Figure 9. Heatmap displaying the profile abundances of specific protein domains specific to biogeochemical cycles.)
Genomic completeness
The new module incorporated in MEBS
allows you to access the completeness of your genomes or MAGs. The single copy marker genes used in this analysis are found in the mapping file inside the markers directory. MEBS
will compute genomic completeness based on single-copy marker genes found in either bacteria, archaea, or both. Currently, MEBS
uses a set of marker genes previously described in Gutierrez-Preciado et al., 2018 and a second set of marker genes incorporated in miComplete.
As a comparison, I computed the genomic completeness of the genomes found in the gen_test with three different programs: miComplete and checkM and checkM.

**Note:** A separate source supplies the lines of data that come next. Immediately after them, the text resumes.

(* ===== verification/HeapExamples.v ===== *)
(** * The heaps and the time stamp counter on concrete inputs

    The theorems about mem/alloc.c, mem/gc/gc.c, mem/stack.c and time/tsc.c
    applied to freshly initialised heaps and to a timer that wraps around. *)

From S2P Require Import Prelude Bits KList Spinlock MemoryMap Virt VirtFault Heap HeapCorrect Tsc.

Definition kheap0 : hstate := HState ∅ (init_regions ALLOC_BASE ALLOC_ORDERS).
Definition gcheap0 : hstate := HState ∅ (init_regions GC_BASE GC_ORDERS).

Lemma kheap0_ok : kheap_inv kheap0 (λ _, []) ∅.
Proof. apply init_regions_ok, alloc_classes. Qed.

Lemma gcheap0_ok : gcheap_inv gcheap0 (λ _, []) ∅.
Proof. apply init_regions_ok, gc_classes. Qed.


(** A heap with one block in use. *)
Lemma kheap1 : ∃ p s FL, kheap_inv s FL {[p]} ∧ p ≠ 0.
Proof.
  destruct (mem_alloc_spec kheap0 (λ _, []) ∅ 100 kheap0_ok) as (p & s' & Hr & _ & H); [lia|].
  destruct H as [(-> & _)|(Hp & _ & _ & k & FL & _ & _ & Hi)]; [vm_compute in Hr; discriminate Hr|].
  rewrite union_empty_r_L in Hi. by exists p, s', FL.
Qed.

Lemma mem_free_correct_witness :
  ∃ p s s' FL', p ≠ 0 ∧ mem_free p s = Ret (tt, s') ∧ kheap_inv s' FL' ({[p]} ∖ {[p]}).
Proof.
  destruct kheap1 as (p & s & FL & Hi & Hp).
  destruct (mem_free_correct s FL {[p]} p Hi) as (s' & FL' & Hr & Hi' & _).
  - by apply elem_of_singleton.
  - exists p, s, s', FL'. split; [exact Hp|]. split; [exact Hr|exact Hi'].
Defined.

Lemma mem_realloc_correct_witness :
  ∃ p q s s', p ≠ 0 ∧ mem_realloc p 1000 s = Ret (q, s').
Proof.
  destruct kheap1 as (p & s & FL & Hi & Hp).
  destruct (mem_realloc_correct s FL {[p]} p 1000 Hi) as (q & s' & Hr & _).
  - by apply elem_of_singleton.
  - lia.
  - exists p, q, s, s'. split; [exact Hp|exact Hr].
Defined.

Lemma gc_alloc_correct_witness :
  ∃ p s', tdn_host_gc_alloc 8 0x1234 100 gcheap0 = Ret (p, s') ∧ word (h_mem s') (p + 8) = 0x1234.
Proof.
  destruct (gc_alloc_correct 8 gcheap0 (λ _, []) ∅ 0x1234 100 gcheap0_ok) as (k & _ & _ & H).
  - lia.
  - lia.
  - destruct H as [[Hr _]|(p & s' & FL' & Hr & _ & _ & _ & Hv & _)].
    + vm_compute in Hr. discriminate Hr.
    + exists p, s'. split; [exact Hr|exact Hv].
Defined.

Lemma small_stack_alloc_correct_witness :
  ∃ t, small_stack_alloc SMALL_STACKS_ADDR = Ret (t, SMALL_STACKS_ADDR + 2 * SIZE_32KB) ∧
    lazy_area (t - 8) = true.
Proof.
  destruct (small_stack_alloc_correct SMALL_STACKS_ADDR) as (t & Hr & Ht & Hl & _).
  - lia.
  - reflexivity.
  - by vm_compute.
  - exists t. split; [exact Hr|]. apply Hl. unfold SIZE_4KB. lia.
Defined.

(** ** Time *)

(** A timer that wraps between its first two readings. *)
Definition demo_elapsed (i : nat) : Z := match i with 0%nat => 0 | 1%nat => 100 | _ => 400 end.

Lemma calculate_tsc_stall_witness :
  calculate_tsc (CpuidTsc 0xd 0 0 0) 10 (acpi_counter 16777200 demo_elapsed) 1000 (λ i, 305000 + Z.of_nat i) =
    Ret (u32 (u64 (u64 (305003 - 1000) * 9861))).
Proof.
  apply (calculate_tsc_stall (CpuidTsc 0xd 0 0 0) 16777200 demo_elapsed 2 10 1000 (λ i, 305000 + Z.of_nat i)).
  - done.
  - lia.
  - done.
  - intros [|[|j]] Hj; simpl; lia.
  - lia.
  - simpl. lia.
  - lia.
Defined.

Lemma tsc_ms_roundtrip_witness : tsc_to_ms 3000000000 (ms_to_tsc 3000000000 10) = 10.
Proof. apply (tsc_ms_roundtrip 3000000000 10); unfold MS_PER_S; try lia; reflexivity. Defined.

As you can see, in the graph below the MEBs completeness values are comparable to the ones obtained with the other two widely used programs. This provides another method for quality control analysis of genomes and MAGs. MEBS
further offers the advantage of computing both genomic completeness and metabolism. Additionally, it is based on the completeness of single-copy marker genes in archaea or bacteria providing a preliminary taxonomic classification ahead of downstream analyses.
Figure 10. Comparision of genomic completeness computed with three different methods: mebs,
Running MEBS: Protein clustering
Protein clustering reduces the dimensionality of your data, which is crucial in the era of large omics datasets. Through this module, you can analyze thousands of genomes through clustering based on their predicted proteins. Thereby, collapsing these genomes into metabolic guilds, clusters, or groups. These guilds will indicate which organisms perform a specific functions, have increased fitness in specific niches, and highlight potential resource partitioning within the interweaved communities. All of which further complements previously described mebs analysis (normalized entropy scores and metabolic pathway completeness) of the individual genomes.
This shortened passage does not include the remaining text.